- [WORK REQUEST]
I'd like an exact copy of every line from the start of the entries below through the line containing "Definition smallSigma0 (x", please.

= Beginning of Section =

(* ===== verification/Sha256.v ===== *)
(** * Go's [crypto/sha256]: [Sum256]

    FIPS 180-4 on 32-bit words held in [Z]. *)
From S2P Require Import Prelude.
From S2P Require Import GoStrings.
From S2P Require Import GoCodec.

Definition rotr (n x : Z) : Z := Z.lor (Z.shiftr x n) (u32 (Z.shiftl x (32 - n))).
Definition Ch (x y z : Z) : Z := Z.lxor (Z.land x y) (Z.land (Z.lxor x (2 ^ 32 - 1)) z).
Definition Maj (x y z : Z) : Z :=
  Z.lxor (Z.lxor (Z.land x y) (Z.land x z)) (Z.land y z).
Definition bigSigma0 (x : Z) : Z := Z.lxor (Z.lxor (rotr 2 x) (rotr 13 x)) (rotr 22 x).
Definition bigSigma1 (x : Z) : Z := Z.lxor (Z.lxor (rotr 6 x) (rotr 11 x)) (rotr 25 x).
Definition smallSigma0 (x : Z) : Z :=
  Z.lxor (Z.lxor (rotr 7 x) (rotr 18 x)) (Z.shiftr x 3).
Definition smallSigma1 (x : Z) : Z :=
  Z.lxor (Z.lxor (rotr 17 x) (rotr 19 x)) (Z.shiftr x 10).

(** The constants of the standard: the first 32 fractional bits of the cube roots
    of the first 64 primes, and of the square roots of the first eight. *)
Definition is_prime (n : Z) : bool :=
  forallb (fun d => negb (n mod (Z.of_nat d + 2) =? 0)) (seq 0 (Z.to_nat (Z.sqrt n) - 1)).

Definition primes (n : nat) : list Z :=
  take n (List.filter is_prime (Z.of_nat <$> seq 2 400)).

(** The largest [r] with [r ^ 3 <= x], bit by bit from [2 ^ n] down. *)
Fixpoint cube_root (n : nat) (r x : Z) : Z :=
  let r' := if (r + 2 ^ Z.of_nat n) ^ 3 <=? x then r + 2 ^ Z.of_nat n else r in
  match n with O => r' | S n' => cube_root n' r' x end.

Definition K256 : list Z :=
  Eval vm_compute in (fun p => u32 (cube_root 35 0 (p * 2 ^ 96))) <$> primes 64.

Definition H256 : list Z :=
  Eval vm_compute in (fun p => u32 (Z.sqrt (p * 2 ^ 64))) <$> primes 8.

(** The message schedule, newest word first. *)
Fixpoint extend (n : nat) (w : list Z) : list Z :=
  match n with
  | O => w
  | S n' =>
      let t := u32 (smallSigma1 (nth 1 w 0) + nth 6 w 0 + smallSigma0 (nth 14 w 0) + nth 15 w 0) in
      extend n' (t :: w)
  end.

Definition compress_round (s : list Z) (kw : Z * Z) : list Z :=
  match s with
  | [a; b; c; d; e; f; g; h] =>
      let t1 := h + bigSigma1 e + Ch e f g + kw.1 + kw.2 in
      let t2 := bigSigma0 a + Maj a b c in
      [u32 (t1 + t2); a; b; c; u32 (d + t1); e; f; g]
  | _ => s
  end.

Fixpoint words (l : list byte) : list Z :=
  match l with
  | a :: b :: c :: d :: l' => be_val [a; b; c; d] :: words l'
  | _ => []
  end.

Definition compress (h : list Z) (block : list byte) : list Z :=
  let w := rev (extend 48 (rev (words block))) in
  zip_with (fun x y => u32 (x + y)) h (foldl compress_round h (zip K256 w)).

Definition pad (m : list byte) : list byte :=
  let len := Z.of_nat (length m) in
  let zeros := Z.to_nat ((55 - len) mod 64) in
  m ++ [Byte.x80] ++ replicate zeros Byte.x00 ++ be_bytes 8 (8 * len).

Fixpoint blocks (fuel : nat) (l : list byte) : list (list byte) :=
  match fuel with
  | O => []
  | S f => match l with
           | [] => []
           | _ => take 64 l :: blocks f (drop 64 l)
           end
  end.

(** Every block takes at least one byte, so the length of the message is fuel
    enough. *)
Definition Sum256 (m : list byte) : list byte :=
  let p := pad m in
  let h := foldl compress H256 (blocks (length p) p) in
  concat (be_bytes 4 <$> h).

Lemma compress_round_length s kw : length (compress_round s kw) = length s.
Proof. unfold compress_round. repeat case_match; done. Qed.

Lemma compress_length h block : length h = 8%nat -> length (compress h block) = 8%nat.
Proof.
  intros Hh. unfold compress. rewrite length_zip_with.
  assert (G : forall l s, length (foldl compress_round s l) = length s).
  { induction l as [|x l IH]; intros s; [done|]. cbn. by rewrite IH, compress_round_length. }
  rewrite G. lia.
Qed.

Lemma Sum256_length m : is_array 32 (Sum256 m).
Proof.
  unfold is_array, Sum256.
  assert (Hh : length (foldl compress H256 (blocks (length (pad m)) (pad m))) = 8%nat).
  { generalize (blocks (length (pad m)) (pad m)); intros bs.
    assert (H0 : length H256 = 8%nat) by done. revert H0. generalize H256 as h.
    induction bs as [|b bs IH]; intros h H0; [done|]. cbn. apply IH. by apply compress_length. }
  destruct (foldl compress _ _) as [|a [|b [|c [|d [|e [|f [|g [|h [|]]]]]]]]]; done.
Qed.
#[export] Hint Resolve Sum256_length : go.

(** The digest of "abc" of the standard. *)
Example Sum256_abc :
  hex_EncodeToString (Sum256 (bytes_of "abc"))
  = "ba7816bf8f01cfea414140de5dae2223b00361a396177a9cb410ff61f20015ad".
Proof. vm_compute. reflexivity. Qed.

(** A two-block message. *)
Example Sum256_two_blocks :
  hex_EncodeToString (Sum256 (bytes_of "abcdbcdecdefdefgefghfghighijhijkijkljklmklmnlmnomnopnopq"))
  = "248d6a61d20638b8e5c026930c3e6039a33ce45964ff2167f6ecedd419db06c1".
Proof. vm_compute. reflexivity. Qed.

= End of Section =

- [COMPLETED EXERCISE]
(* ===== verification/Sha256.v ===== *)
(** * Go's [crypto/sha256]: [Sum256]

    FIPS 180-4 on 32-bit words held in [Z]. *)
From S2P Require Import Prelude.
From S2P Require Import GoStrings.
From S2P Require Import GoCodec.

Definition rotr (n x : Z) : Z := Z.lor (Z.shiftr x n) (u32 (Z.shiftl x (32 - n))).
Definition Ch (x y z : Z) : Z := Z.lxor (Z.land x y) (Z.land (Z.lxor x (2 ^ 32 - 1)) z).
Definition Maj (x y z : Z) : Z :=
  Z.lxor (Z.lxor (Z.land x y) (Z.land x z)) (Z.land y z).
Definition bigSigma0 (x : Z) : Z := Z.lxor (Z.lxor (rotr 2 x) (rotr 13 x)) (rotr 22 x).
Definition bigSigma1 (x : Z) : Z := Z.lxor (Z.lxor (rotr 6 x) (rotr 11 x)) (rotr 25 x).
Definition smallSigma0 (x : Z) : Z :=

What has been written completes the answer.